Is Christianity different from other religions? Does it really matter what you believe? Do all roads lead to heaven? Are the claims of the Bible true? These questions are more relevant today than perhaps ever. Students and others are being challenged to understand what Islam really teaches and how the teachings of the Qur'an compare to what the Bible teaches.
According to theologian Dr. Timothy George, in the post-September 11 world there's been an outpouring of good will that is expressed toward the unity of all people and away from the kind of divisiveness that so often rears its ugly head. The problem, George points out, is that we're seeing an over-reaction -- a kind of easy-going ecumenism that would amalgamate different faith traditions into a single homogenized whole. (breakpoint.org) One evidence of this is the bumper sticker that reads “coexist,” the letters of which are made from symbols of many of the world’s religions.
We see this tendency to boil every belief down to some sort of common denominator throughout our culture. Popular television programs, especially shows like “Oprah,” would have us believe that all roads lead to the same place. Her guest list reads like a “Who’s Who” of New Age religion, with the likes of Deepak Chopra, whose teachings come out of Hinduism, and Gary Zukav, who espouses reincarnation.
So should we who follow Christ be theologically inclusive and open our arms to embrace every religious view? Should we consider every religion on earth as equally valid? Are we being narrow minded to claim that Jesus is the only way to God? Is it possible to be so open minded that our brains fall out? Are the claims of Christianity exclusive?
Let me borrow some thoughts from Paul Little, whose book, "Know Why You Believe" should be a must read for every Christian.
For the Christian it is impossible to be theologically inclusive. The cornerstone of the Christian message is Jesus Christ – God come to earth. Without this basis, every other part of the Christian faith lacks meaning. In fact, a multitude of verses in the New Testament assert this basic belief. (Know Why You Believe, pp 132-133)
So, what does the Bible teach about Jesus?
First of all, the Bible states that Jesus is God. Jesus Himself said, “If you have seen me you have seen the Father.” (John 14:9) “I and the Father are one.” (John 10:30) We cannot settle for what many people want to consider Jesus today – simply a great teacher, a good man, or a prophet. No one who claims to be God and isn’t could be considered a good teacher. He would either be a liar or a lunatic. (hat tip to C.S. Lewis) Our only choice, since Jesus Himself claimed to be God, is to take Him at His word or disregard Him as crazy.

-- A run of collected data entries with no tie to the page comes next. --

(* ===== verification/Conn.v ===== *)
(** * One authenticated connection ([src/conn.rs]) *)

From Stdlib Require Import Sorted.
From S2P Require Import Prelude Text Crates RefCrates Framing Sdp Serde Wire RefCodec Protocol Discovery Tunnel Async Transport.

Section Conn.
Context `{Hex} `{Blake3} `{MlKem} `{MlDsa} `{ChaCha} `{Postcard}.

(** [NodeConnection], from the moment its transport is created: [session]
    (the cipher and the node's peer id) is [None] until the handshake is over,
    which is when the Rust value comes into being.  [js_keygen] is the
    randomness the environment provides.  [sealed] is auxiliary: the requests
    that have been sealed, each with its sequence number, oldest first. *)
Record NodeConnection : Type := {
  transport : Transport;
  session : option (SessionCipher * arr 32);
  next_seq : Z;
  request_lock : bool;
  js_keygen : Randomness;
  sealed : list (Z * bytes);
}.

Definition with_transport (t : Transport) (c : NodeConnection) : NodeConnection :=
  {| transport := t; session := session c; next_seq := next_seq c; request_lock := request_lock c;
     js_keygen := js_keygen c; sealed := sealed c |}.
Definition with_lock (b : bool) (c : NodeConnection) : NodeConnection :=
  {| transport := transport c; session := session c; next_seq := next_seq c; request_lock := b;
     js_keygen := js_keygen c; sealed := sealed c |}.

(** Operations of [self.transport]. *)
Definition on_transport {A} (t : task Transport A) : task NodeConnection A :=
  zoom (fun c => Some (transport c)) with_transport t.

(** ** The handshake *)

(** [ClientHandshake::start()] with the randomness at hand. *)
Definition start_handshake : st NodeConnection (ClientHandshake * bytes) :=
  fun c => (c, start (js_keygen c)).

(** The [Ok(Self { .. })] of [establish]. *)
Definition established (est : Established) : st NodeConnection unit := fun c =>
  ({| transport := transport c; session := Some (cipher est, est_peer_id est); next_seq := 1;
      request_lock := false; js_keygen := js_keygen c; sealed := [] |}, Ok tt).

Definition establish (fuel : nat) (expected_peer_id : option (arr 32)) : task NodeConnection unit :=
  '(handshake, hello) ← atomic start_handshake;
  _ ← on_transport (atomic (send_frame hello));
  accept ← on_transport (recv_frame fuel);
  est ← pure (finish handshake accept expected_peer_id);
  atomic (established est).

(** [NodeConnection::connect]. *)
Definition conn_connect (unicode_upper2 : byte -> byte -> string) (fuel : nat) (ip : string) (port : Z) (cert_hash_hex : string)
    (expected_peer_id : option (arr 32)) : task NodeConnection unit :=
  _ ← on_transport (connect unicode_upper2 ip port cert_hash_hex);
  establish fuel expected_peer_id.

(** [self.peer_id] and [self.cipher]; a connection without a session does not
    exist as a value. *)
Definition conn_peer_id (c : NodeConnection) : res (arr 32) :=
  match session c with Some (_, id) => Ok id | None => Panic end.
Definition conn_cipher (c : NodeConnection) : res SessionCipher :=
  match session c with Some (k, _) => Ok k | None => Panic end.
Lemma field_default_typed {A} (P : A -> Prop) d (de : mp -> res A) l a l' :
  P d -> typed P de -> items_ok l -> field_default d de l = Ok (a, l') -> P a /\ items_ok l'.
Proof.
  intros HP Hd Hl. unfold field_default, next_element. destruct l as [|v l]; [by intros [= <- <-]|].
  apply Forall_cons in Hl as [Hv Hl]. intros Hf. destruct (de v) as [x|e|] eqn:E; [|done..].
  injection Hf as <- <-. split; [by apply (Hd v)|done].
Qed.

(** A struct's visitors keep what is known of its fields, [PS] of the slots of
    [visit_map]. *)
Definition fields_typed {A} (P : A -> Prop) (fs : fields A) : Prop :=
  (forall i l a l', items_ok l -> fs_seq fs i l = Ok (a, l') -> P a)
  /\ exists PS : fs_slots fs -> Prop, PS (fs_empty fs)
     /\ (forall k v s s', mp_item v = true -> PS s -> fs_put fs k v s = Ok s' -> PS s')
     /\ (forall s a, PS s -> fs_done fs s = Ok a -> P a).

Lemma no_fields_typed : fields_typed (fun _ => True) no_fields.
Proof. split; [done|]. by exists (fun _ => True). Qed.

Lemma and_field_typed {A B} (P : A -> Prop) (Q : B -> Prop) name (de : mp -> res A) default (fs : fields B) :
  typed P de -> from_option P True default -> fields_typed Q fs ->
  fields_typed (fun ab => P ab.1 /\ Q ab.2) (and_field name de default fs).
Proof.
  intros Hd Hdef (Hseq & PS & Hempty & Hput & Hdone). split; [|exists (fun s => from_option P True s.1 /\ PS s.2); split_and!].
  - intros i l [a b] l' Hl H. cbn in H. apply bind_Ok in H as ([a' l1] & Ha & H).
    apply bind_Ok in H as ([b' l2] & Hb & H). injection H as <- <- <-.
    assert (P a' /\ items_ok l1) as [HP Hl1].
    { destruct default; [by eapply field_default_typed|by eapply field_typed]. }
    split; [done|by eapply Hseq].
  - exact I.
  - exact Hempty.
  - intros [|k] v [[a|] s] s' Hv [Ha Hs] H; cbn in Ha, Hs, H; try done.
    + apply bind_Ok in H as (a & Hde & H). injection H as <-. split; [by eapply Hd|done].
    + apply bind_Ok in H as (s2 & Hp & H). injection H as <-. split; [done|by eapply Hput].
    + apply bind_Ok in H as (s2 & Hp & H). injection H as <-. split; [done|by eapply Hput].
  - intros [o s] [a b] [Ha Hs] H. cbn in *. apply bind_Ok in H as (a' & Ho & H).
    apply bind_Ok in H as (b' & Hb & H). injection H as <- <-. split; [|by eapply Hdone].
    destruct o; [by injection Ho as <-|]. destruct default; [by injection Ho as <-|done].
Qed.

Secondly, the Bible teaches that Jesus is the means of salvation for the entire world. In John 3:16 Jesus states, “For God so loved the world that He gave His only begotten Son, that whosoever believeth in Him shall not perish but have everlasting life.”
In Acts Peter says emphatically that, “Salvation is found in no one else, for there is no other name under heaven given to men by which we must be saved.” (Acts 4:12)

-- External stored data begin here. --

(** In a strictly sorted list, the elements before position [p] are those
    below the element at [p]. *)
Lemma sorted_position (lt_b : nat -> nat -> bool) l :
  (forall i j, lt_b i j = true <-> rank_lt i j) ->
  StronglySorted rank_lt l -> forall p k, l !! p = Some k ->
  List.length (List.filter (fun i => lt_b i k) l) = p.
Proof.
  intros Hb Hs. induction Hs as [|i l Hs IH Hi]; intros p k Hp; [done|].
  rewrite Forall_forall in Hi. cbn [List.filter]. destruct p as [|p]; cbn in Hp.
  - injection Hp as ->. destruct (lt_b k k) eqn:E; [by apply Hb, rank_lt_irrefl in E|].
    assert (List.filter (fun i => lt_b i k) l = []) as ->; [|done].
    clear -Hb Hi. induction l as [|j l IH]; [done|]. cbn.
    destruct (lt_b j k) eqn:E; [|apply IH; set_solver].
    apply Hb in E. specialize (Hi j ltac:(set_solver)). exfalso.
    by eapply rank_lt_irrefl, rank_lt_trans.
  - assert (lt_b i k = true) as ->.
    { apply Hb, Hi. by eapply list_elem_of_lookup_2. }
    cbn. f_equal. by apply IH.
Qed.
End Sorting.

Lemma filter_perm_length {A} (p : A -> bool) l l' :
  l ≡ₚ l' -> List.length (List.filter p l) = List.length (List.filter p l').
Proof. induction 1; cbn; repeat case_match; cbn; lia. Qed.

Definition prices (quotes : list Quote) : list Z := map (fun q => word_val (price q)) quotes.

Lemma price_at_val quotes i q : quotes !! i = Some q -> word_val (price_at quotes i) = word_val (price q).
Proof. unfold price_at. by intros ->. Qed.

Lemma insert_by_ext {A} (c c' : A -> A -> comparison) x l :
  (forall a b, c a b = c' a b) -> insert_by c x l = insert_by c' x l.
Proof.
  intros H. induction l as [|y l IH]; [done|]. cbn. rewrite H, IH. done.
Qed.

Lemma sort_by_ext {A} (c c' : A -> A -> comparison) l :
  (forall a b, c a b = c' a b) -> sort_by c l = sort_by c' l.
Proof.
  intros H. induction l as [|x l IH]; [done|].
  unfold sort_by in *. cbn [fold_right]. rewrite IH. by apply insert_by_ext.
Qed.

Lemma ranked_sorted quotes :
  ranked quotes = sort_by (cmp_key (fun i => word_val (price_at quotes i))) (seq 0 (List.length quotes)).
Proof. apply sort_by_ext. intros i j. apply u256_cmp_val. Qed.

(** Position [p] of the ranking holds the entry of rank [p]. *)
Lemma ranked_rank quotes p k :
  ranked quotes !! p = Some k -> (k < List.length quotes)%nat /\ rank (prices quotes) k = p.
Proof.
  rewrite ranked_sorted. set (f := fun i => word_val (price_at quotes i)). intros Hk.
  pose proof (sort_by_perm f (seq 0 (List.length quotes))) as Hperm.
  assert (k ∈ seq 0 (List.length quotes)) as Hin.
  { rewrite <- Hperm. by eapply list_elem_of_lookup_2. }
  apply elem_of_seq in Hin. split; [lia|].
  pose proof (sorted_position f (fun i j => (f i <? f j) || ((f i =? f j) && (i <? j)%nat)) _
    ltac:(intros i j; unfold rank_lt; rewrite orb_true_iff, andb_true_iff, Z.ltb_lt, Z.eqb_eq, Nat.ltb_lt; tauto)
    (sort_seq_sorted f (List.length quotes) 0) p k Hk) as Hpos.
  rewrite (filter_perm_length _ _ _ Hperm) in Hpos.
  rewrite <- Hpos. unfold rank, prices. rewrite length_map. f_equal.
  apply List.filter_ext_in. intros i Hi. apply list_elem_of_In, elem_of_seq in Hi.
  unfold before. rewrite !list_lookup_fmap.
  destruct (lookup_lt_is_Some_2 quotes i ltac:(lia)) as [q Hq].
  destruct (lookup_lt_is_Some_2 quotes k ltac:(lia)) as [q' Hq'].
  rewrite Hq, Hq'. cbn. unfold f. by rewrite (price_at_val _ _ _ Hq), (price_at_val _ _ _ Hq').
Qed.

Again, Jesus declared, "I am the way and the truth and the life. No one comes to the Father except through me." (John 14:6)

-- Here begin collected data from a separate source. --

(* ===== verification/Store.v ===== *)
(** * Paying for chunks and storing them ([src/lib.rs])

    [WasmClient::upload] and what it calls: quotes from the close group of
    each chunk, the two payment calls, and the PUTs.  The pure parts (checking
    a quote, the payment calls) are in the file [Quotes]. *)

From S2P Require Import Prelude Text Crates RefCrates Framing Sdp Serde Wire RefCodec Payment Evm Protocol.
From S2P Require Import Discovery Tunnel Retrieval Async Transport Conn Inputs Client Quotes.

(** [js_display]. *)
Definition js_display (value : JsValue) : string :=
  match as_string value with
  | Some s => s
  | None => match json value with Some s => s | None => "<non-string JS error>" end
  end.

Section Store.
Context `{Hex} `{Blake3} `{MlKem} `{MlDsa} `{ChaCha} `{Postcard} `{SelfEncryptor} `{Keccak} `{Rmp}.
Context (unicode_upper2 : byte -> byte -> string) (fuel : nat).

(** ** Requests to one node *)

Definition read_quote_response (b : ChunkMessageBody) : res (bytes * bool * option bytes) :=
  match b with
  | QuoteResponse (QuoteSuccess quote already_stored commitment) => Ok (quote, already_stored, commitment)
  | QuoteResponse (QuoteError e) => Err (fmt ["quote error: "; protocol_error_display e])
  | _ => Err "unexpected response to quote request"
  end.

Definition quote_request (address : arr 32) (data_size : Z) : ChunkMessage :=
  {| request_id := 1;
     body := QuoteRequest {| quote_address := address; data_size := data_size; data_type := DATA_TYPE_CHUNK |} |}.

Definition request_quote (address : arr 32) (data_size : Z) : task NodeConnection (bytes * bool * option bytes) :=
  response ← chunk_round_trip fuel (quote_request address data_size);
  pure (read_quote_response (body response)).

Definition read_put_response (b : ChunkMessageBody) : res bool :=
  match b with
  | PutResponse (PutSuccess _) | PutResponse (AlreadyExists _) => Ok true
  | PutResponse (PaymentRequired message) => Err (fmt ["payment required: "; message])
  | PutResponse (PutError e) => Err (fmt ["put error: "; protocol_error_display e])
  | _ => Err "unexpected response to put request"
  end.

Definition put_request (address : arr 32) (content proof_bytes : bytes) : ChunkMessage :=
  {| request_id := 1;
     body := PutRequest {| put_address := address; put_content := content; payment_proof := Some proof_bytes |} |}.

Definition put_chunk (address : arr 32) (content proof_bytes : bytes) : task NodeConnection bool :=
  response ← chunk_round_trip fuel (put_request address content proof_bytes);
  pure (read_put_response (body response)).

(** ** Quotes *)

Definition try_quote (peer : PeerConnectInfo) (address : arr 32) (data_size : Z) :
    task WasmClient (Quote * bool * option bytes) :=
  i ← connection_for unicode_upper2 fuel peer;
  response ← on_conn i (request_quote address data_size);
  let '(quote_bytes, already_stored, commitment) := response in
  quote ← pure (check_quote (peer_id peer) address quote_bytes);
  mret (quote, already_stored, commitment).

Record QuotedPeer : Type := {
  q_peer_id : arr 32;
  q_conn : nat;
  q_quote : Quote;
  q_commitment : option bytes;
}.

(** How the attempts at one peer end: the chunk is stored by a majority
    already, or the peer has quoted (with the count of flags so far), or not. *)
Inductive quote_outcome : Type :=
  | AlreadyStored
  | Quoted (q : QuotedPeer) (already_stored_count : nat)
  | NoQuote (last : string).

(** [self.pool.borrow_mut().remove(&peer.peer_id)], unless this was the last
    attempt. *)
Definition forget (attempt : nat) (peer : PeerConnectInfo) : st WasmClient unit := fun w =>
  ((if attempt + 1 <? QUOTE_ATTEMPTS then with_pool (delete (peer_id peer) (pool w)) w else w)%nat, Ok tt).

(** The loop over the attempts. *)
Fixpoint quote_attempts (attempts : list nat) (peer : PeerConnectInfo) (address : arr 32) (data_size : Z)
    (count : nat) (last : string) : task WasmClient quote_outcome :=
  match attempts with
  | [] => mret (NoQuote last)
  | attempt :: attempts =>
      r ← Async.attempt (try_quote peer address data_size);
      match r with
      | Ok (quote, already_stored, commitment) =>
          let count := if already_stored : bool then Datatypes.S count else count in
          if already_stored && (CLOSE_GROUP_MAJORITY <=? count)%nat then mret AlreadyStored else
          conn ← connection_for unicode_upper2 fuel peer;
          mret (Quoted {| q_peer_id := peer_id peer; q_conn := conn; q_quote := quote; q_commitment := commitment |} count)
      | Err e =>
          _ ← atomic (forget attempt peer);
          quote_attempts attempts peer address data_size count e
      | Panic => pure Panic
      end
  end.

(** The loop over the close group; [None] if the chunk is stored already. *)
Fixpoint quote_phase (peers : list PeerConnectInfo) (address : arr 32) (data_size : Z)
    (quoted : list QuotedPeer) (count : nat) : task WasmClient (option (list QuotedPeer)) :=
  match peers with
  | [] => mret (Some quoted)
  | peer :: peers =>
      o ← quote_attempts (seq 0 QUOTE_ATTEMPTS) peer address data_size count "no attempt";
      match o with
      | AlreadyStored => mret None
      | Quoted q count => quote_phase peers address data_size (quoted ++ [q]) count
      | NoQuote last =>
          pure (Err (fmt ["close-group peer "; hex_encode (peer_id peer); " did not give a valid quote for ";
                          hex_encode address; " after "; dec (Z.of_nat QUOTE_ATTEMPTS); " tries: "; last]))
      end
  end.

(** ** Payment *)

(** The call of [pay], recorded; then its promise. *)
Definition invoke_pay (call : string * string) : st WasmClient unit := fun w =>
  (with_paid (paid w ++ [call]) w,
   match js_call (js_pay w) with
   | inl e => Err (fmt ["pay callback threw: "; js_display e])
   | inr _ => Ok tt
   end).

Definition read_resolved (outcome : JsValue + JsValue) : res string :=
  match outcome with
  | inl e => Err (fmt ["pay callback rejected: "; js_display e])
  | inr v => ok_or (as_string v) "pay callback did not resolve to a string tx hash"
  end.

Definition call_pay (call : string * string) : task WasmClient string :=
  _ ← atomic (invoke_pay call);
  Yield (Await (fun w => outcome ← js_promise (js_pay w); Some (w, Done (read_resolved outcome)))).

(** ** PUT *)

(** The loop over the attempts: whether the peer accepted, and the last
    error. *)
Fixpoint put_attempts (attempts : list nat) (conn : nat) (address : arr 32) (content proof_bytes : bytes)
    (last_err : string) : task WasmClient (bool * string) :=
  match attempts with
  | [] => mret (false, last_err)
  | _ :: attempts =>
      r ← Async.attempt (on_conn conn (put_chunk address content proof_bytes));
      match r with
      | Ok accepted => mret (accepted, last_err)
      | Err e => put_attempts attempts conn address content proof_bytes e
      | Panic => pure Panic
      end
  end.

Fixpoint put_phase (quoted : list QuotedPeer) (address : arr 32) (content proof_bytes : bytes)
    (accepted : nat) (last_err : string) : task WasmClient (nat * string) :=
  match quoted with
  | [] => mret (accepted, last_err)
  | peer :: quoted =>
      r ← put_attempts (seq 0 QUOTE_ATTEMPTS) (q_conn peer) address content proof_bytes last_err;
      let '(ok, last_err) := r in
      put_phase quoted address content proof_bytes (if ok : bool then Datatypes.S accepted else accepted) last_err
  end.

The Bible teaches that Jesus is God and became a man; that He lived a sinless life; that He died in our place, taking our sin on Himself; that He was buried; and that, three days later, He arose from death and even now lives as King of kings and Lord of lords. (see 1Corinthians 15:3-4)
This is a truth that cannot be watered down nor compromised, because it is at the heart of the Christian faith.